(** * Loan lifecycle engine (loans.py, loan_templates.py): a shallow embedding

    The engine is a batch job: it queries a hosted store, decides which loans
    become overdue, which overdue loans get a penalty, what amount and due
    date a notification shows, and sends e-mails.  The embedding follows the
    Python source function by function.

    - Amounts are Python floats: binary64 ([PrimFloat]), with Python's
      [round(x, 2)] written out on the exact value of the double.
    - Records fetched from the store are Python dicts: [gmap string value].
    - The remote store and the SMTP server are outside the program.  Every
      remote attempt consumes the next entry of a script held in the world:
      an exception to raise or a response to return.  The requests issued
      are logged in the world, so is every [time.sleep].
    - Exceptions are an error monad over that world. *)

From Stdlib Require Import ZArith Floats Lia Bool List String Ascii.
From stdpp Require Import base option list gmap strings pretty.

Set Warnings "-inexact-float,-register-all".
Open Scope Z_scope.

(** ** Python values *)

Inductive value :=
| VNone
| VInt (z : Z)
| VFloat (f : float)
| VStr (s : string)
| VDict (d : gmap string value).

Abbreviation dict := (gmap string value).

(** Exceptions the engine can meet.  All are subclasses of [Exception];
    [APIError] stands for any error of the store client that is none of the
    built-in ones. *)
Inductive exn :=
| ValueError | TypeError | KeyError | AttributeError | ZeroDivisionError
| OverflowError | ConnectionError | TimeoutError | SMTPException | APIError.

#[global] Instance exn_eq_dec : EqDecision exn.
Proof. solve_decision. Defined.

(** One entry of an [except (...)] tuple. *)
Inductive exn_class :=
| Exception
| Class (e : exn).

Definition isinstance (e : exn) (c : exn_class) : bool :=
  match c with
  | Exception => true
  | Class e' => bool_decide (e = e')
  end.

Definition caught_by (classes : list exn_class) (e : exn) : bool :=
  existsb (isinstance e) classes.

(** Truth value of a Python object ([if x:], [not x]). *)
Definition truthy (v : value) : bool :=
  match v with
  | VNone => false
  | VInt z => negb (z =? 0)
  | VFloat f => negb (PrimFloat.eqb f 0)
  | VStr s => negb (String.eqb s "")
  | VDict d => negb (bool_decide (d = ∅))
  end.

Definition is_none (v : value) : bool :=
  match v with VNone => true | _ => false end.

(** [key in d and d[key] is not None] *)
Definition present (d : dict) (key : string) : bool :=
  match d !! key with
  | Some v => negb (is_none v)
  | None => false
  end.

(** ** Floats *)

(** [float(z)] for an int: the nearest double. *)
Definition float_of_Z (z : Z) : float :=
  SF2Prim (binary_normalize prec emax z 0 false).

Definition round_half_even (num den : Z) : Z :=
  let q := num / den in
  let r := num mod den in
  match 2 * r ?= den with
  | Lt => q
  | Gt => q + 1
  | Eq => if Z.even q then q else q + 1
  end.

(** The double nearest to [cents / 100], with sign [s]. *)
Definition float_of_cents (s : bool) (cents : Z) : float :=
  match cents with
  | Zpos c =>
      SF2Prim (SFdiv prec emax (S754_finite s c 0) (S754_finite false 100 0))
  | _ => SF2Prim (S754_zero s)
  end.

(** [round(x, 2)] of CPython: the exact value m * 2^e of the double is
    rounded half-to-even to a whole number of hundredths, and that decimal is
    converted back to the nearest double.  A double with e >= 0 is an integer
    and is returned as it is, like zeros, infinities and NaN. *)
Definition py_round2 (x : float) : float :=
  match Prim2SF x with
  | S754_finite s m e =>
      if 0 <=? e then x
      else float_of_cents s (round_half_even (Z.pos m * 100) (2 ^ (- e)))
  | _ => x
  end.

(** [a >= b] on floats. *)
Definition fge (a b : float) : bool := PrimFloat.leb b a.
(** [a > b] on floats. *)
Definition fgt (a b : float) : bool := PrimFloat.ltb b a.

(** ** Dates: [datetime] and [calendar] *)

Record datetime := mk_datetime {
  year : Z; month : Z; day : Z;
  hour : Z; minute : Z; second : Z; microsecond : Z;
  tzoffset : option Z
}.

Definition isleap (y : Z) : bool :=
  ((y mod 4 =? 0) && negb (y mod 100 =? 0)) || (y mod 400 =? 0).

(** [calendar.monthrange(y, m)[1]]; [None] is [IllegalMonthError], a
    [ValueError]. *)
Definition monthrange (y m : Z) : option Z :=
  if (1 <=? m) && (m <=? 12) then
    Some (if m =? 2 then (if isleap y then 29 else 28)
          else if (m =? 4) || (m =? 6) || (m =? 9) || (m =? 11) then 30
          else 31)
  else None.

Definition valid_date (y m d : Z) : bool :=
  (1 <=? y) && (y <=? 9999) &&
  match monthrange y m with
  | Some last => (1 <=? d) && (d <=? last)
  | None => false
  end.

Definition valid_datetime (t : datetime) : bool :=
  valid_date (year t) (month t) (day t).

(** [t.replace(year=y, month=m, day=d)]: the other fields are kept; an
    impossible date is a [ValueError] ([None]). *)
Definition replace_ymd (t : datetime) (y m d : Z) : option datetime :=
  if valid_date y m d then
    Some (mk_datetime y m d (hour t) (minute t) (second t) (microsecond t)
            (tzoffset t))
  else None.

== == ==

*How to complete this task*.
Check each line of the entries, and copy the ones that contain "second".

*Result below*.
  hour : Z; minute : Z; second : Z; microsecond : Z;
    Some (mk_datetime y m d (hour t) (minute t) (second t) (microsecond t)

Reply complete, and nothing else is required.